**Task prompt:** Every entry needs to be given again exactly as it reads.

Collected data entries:
※
(** The translation the processor gives, from its page walk. *)
Lemma heap_translation f va (v : vm) :
  0 ≤ f → f + 256 ≤ NPAGES → is_u32 va →
  Ret (match (if (0xC0000000 <=? va) && (va <? 0xC0000000 + 256 * 4096)
              then Some (pte_value ((f + (va - 0xC0000000) / 4096) * 4096) 3)
              else if va <? 0x40000000 then Some (rw_entry (va / 4096 * 4096)) else None) with
       | Some e => frame e +w Z.land va 0xFFF
       | None => 0
       end) v =
  Ret (if va <? 0x40000000 then va
       else if (0xC0000000 <=? va) && (va <? 0xC0100000) then f * 4096 + (va - 0xC0000000) else 0) v.
Proof.
  intros Hf0 Hf1 Hva. f_equal. change (0xC0000000 + 256 * 4096) with 0xC0100000.
  change 0xFFF with (Z.ones 12). rewrite Z.land_ones by lia. change (2 ^ 12) with 4096.
  destruct (Z.ltb_spec va 0x40000000).
  - destruct (Z.leb_spec 0xC0000000 va); [lia|]. cbn [andb].
    destruct (rw_entry_spec (va / 4096 * 4096)) as (_ & -> & _); [pg_lia|]. rewrite w32_small by mlia. mlia.
  - destruct (Z.leb_spec 0xC0000000 va), (Z.ltb_spec va 0xC0100000); cbn [andb]; try done.
    destruct (pte_value_spec ((f + (va - 0xC0000000) / 4096) * 4096) 3) as (_ & -> & _); [pg_lia|lia|].
    rewrite frame_div by pg_lia. rewrite w32_small by pg_lia. pg_lia.
Qed.

(** The console in order: the whole screen, and the serial port up. *)
Definition con_ok {D} `{UartDevice D} (c : console D) : Prop :=
  length (VGA_MEMORY c) = 4000%nat ∧ uart_ready (machine c).

Definition log_line (msg : string) : list Z := str "[INFO] " ++ str msg ++ [10].

Definition sent {D} `{UartDevice D} (c : console D) : list Z := u_sent (uart_of (machine c)).

(** The serial port does not take part when a mask of the interrupt controllers is read. *)
Class Chipset (D : Type) `{Device D} {UD : UartDevice D} {PD : PicDevice D} := {
  chipset_in port k : port = PIC1_DATA ∨ port = PIC2_DATA → uart_of (dev_in port k).2 = uart_of k
}.

(** A property of the devices that neither the serial port nor the interrupt controllers
    can change. *)
Record undisturbed {D} `{Device D} (I : D → Prop) : Prop := mkUndisturbed {
  ud_poll k : I k → I (dev_in 0x3FD k).2;
  ud_mask port k : port = PIC1_DATA ∨ port = PIC2_DATA → I k → I (dev_in port k).2;
  ud_out port v k : port ∈ [0x20; 0x21; 0x80; 0xA0; 0xA1] ∨ 0x3F8 ≤ port ≤ 0x3FC → I k → I (dev_out port v k)
}.

Lemma undisturbed_true {D} `{Device D} : undisturbed (λ _ : D, True).
Proof. done. Qed.

Section phases.
Context {D : Type} `{Device D} {UD : UartDevice D} {PD : PicDevice D} {CD : Chipset D}.
Implicit Types s : boot D.

(** What the devices keep meanwhile, and the text of the login. *)
Context (I : D → Prop) (HI : undisturbed I) (names : list Z * list Z).

Definition con_in (c : console D) : Prop :=
  con_ok c ∧ (login_username c, login_password c) = names ∧ I (machine c).

Lemma wp_draw (op : M (console D) unit) s (Q : unit → boot D → Prop) :
  draws op → con_in (bt_con s) →
  (∀ c, con_in c → machine c = machine (bt_con s) → Q tt (set_con c s)) → wp (in_con op) s Q.
Proof.
  intros Hd [[Hl Hr] Hn] HQ. unfold in_con. apply wp_zoom. apply wp_draws; [done|done|].
  intros c (m & row & col & Hm & ->). by apply HQ.
Qed.
(** [scheduler_remove] takes the given process out of the queue, wherever it stands, and
    keeps the order of the others and everything else. *)
Theorem scheduler_remove_spec s q p :
  queue_ok s q → is_slot p →
  wp (scheduler_remove (Some p)) s (λ _ s', queue_ok s' (filter (λ i, i ≠ p) q) ∧
    (∀ j, look (process_table s') j = look (process_table s) j) ∧
    current_process s' = current_process s ∧ env s' = env s).
Proof.
  intros Hq Hp. apply (wp_scheduler_remove s q p); [done|done|]. intros t' Hq' Hl. done.
Qed.

End properties.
※
**Answer section:**
(** The translation the processor gives, from its page walk. *)
Lemma heap_translation f va (v : vm) :
  0 ≤ f → f + 256 ≤ NPAGES → is_u32 va →
  Ret (match (if (0xC0000000 <=? va) && (va <? 0xC0000000 + 256 * 4096)
              then Some (pte_value ((f + (va - 0xC0000000) / 4096) * 4096) 3)
              else if va <? 0x40000000 then Some (rw_entry (va / 4096 * 4096)) else None) with
       | Some e => frame e +w Z.land va 0xFFF
       | None => 0
       end) v =
  Ret (if va <? 0x40000000 then va
       else if (0xC0000000 <=? va) && (va <? 0xC0100000) then f * 4096 + (va - 0xC0000000) else 0) v.
Proof.
  intros Hf0 Hf1 Hva. f_equal. change (0xC0000000 + 256 * 4096) with 0xC0100000.
  change 0xFFF with (Z.ones 12). rewrite Z.land_ones by lia. change (2 ^ 12) with 4096.
  destruct (Z.ltb_spec va 0x40000000).
  - destruct (Z.leb_spec 0xC0000000 va); [lia|]. cbn [andb].
    destruct (rw_entry_spec (va / 4096 * 4096)) as (_ & -> & _); [pg_lia|]. rewrite w32_small by mlia. mlia.
  - destruct (Z.leb_spec 0xC0000000 va), (Z.ltb_spec va 0xC0100000); cbn [andb]; try done.
    destruct (pte_value_spec ((f + (va - 0xC0000000) / 4096) * 4096) 3) as (_ & -> & _); [pg_lia|lia|].
    rewrite frame_div by pg_lia. rewrite w32_small by pg_lia. pg_lia.
Qed.

(** The console in order: the whole screen, and the serial port up. *)
Definition con_ok {D} `{UartDevice D} (c : console D) : Prop :=
  length (VGA_MEMORY c) = 4000%nat ∧ uart_ready (machine c).

Definition log_line (msg : string) : list Z := str "[INFO] " ++ str msg ++ [10].

Definition sent {D} `{UartDevice D} (c : console D) : list Z := u_sent (uart_of (machine c)).

(** The serial port does not take part when a mask of the interrupt controllers is read. *)
Class Chipset (D : Type) `{Device D} {UD : UartDevice D} {PD : PicDevice D} := {
  chipset_in port k : port = PIC1_DATA ∨ port = PIC2_DATA → uart_of (dev_in port k).2 = uart_of k
}.

(** A property of the devices that neither the serial port nor the interrupt controllers
    can change. *)
Record undisturbed {D} `{Device D} (I : D → Prop) : Prop := mkUndisturbed {
  ud_poll k : I k → I (dev_in 0x3FD k).2;
  ud_mask port k : port = PIC1_DATA ∨ port = PIC2_DATA → I k → I (dev_in port k).2;
  ud_out port v k : port ∈ [0x20; 0x21; 0x80; 0xA0; 0xA1] ∨ 0x3F8 ≤ port ≤ 0x3FC → I k → I (dev_out port v k)
}.

Lemma undisturbed_true {D} `{Device D} : undisturbed (λ _ : D, True).
Proof. done. Qed.

Section phases.
Context {D : Type} `{Device D} {UD : UartDevice D} {PD : PicDevice D} {CD : Chipset D}.
Implicit Types s : boot D.

(** What the devices keep meanwhile, and the text of the login. *)
Context (I : D → Prop) (HI : undisturbed I) (names : list Z * list Z).

Definition con_in (c : console D) : Prop :=
  con_ok c ∧ (login_username c, login_password c) = names ∧ I (machine c).

Lemma wp_draw (op : M (console D) unit) s (Q : unit → boot D → Prop) :
  draws op → con_in (bt_con s) →
  (∀ c, con_in c → machine c = machine (bt_con s) → Q tt (set_con c s)) → wp (in_con op) s Q.
Proof.
  intros Hd [[Hl Hr] Hn] HQ. unfold in_con. apply wp_zoom. apply wp_draws; [done|done|].
  intros c (m & row & col & Hm & ->). by apply HQ.
Qed.
(** [scheduler_remove] takes the given process out of the queue, wherever it stands, and
    keeps the order of the others and everything else. *)
Theorem scheduler_remove_spec s q p :
  queue_ok s q → is_slot p →
  wp (scheduler_remove (Some p)) s (λ _ s', queue_ok s' (filter (λ i, i ≠ p) q) ∧
    (∀ j, look (process_table s') j = look (process_table s) j) ∧
    current_process s' = current_process s ∧ env s' = env s).
Proof.
  intros Hq Hp. apply (wp_scheduler_remove s q p); [done|done|]. intros t' Hq' Hl. done.
Qed.

End properties.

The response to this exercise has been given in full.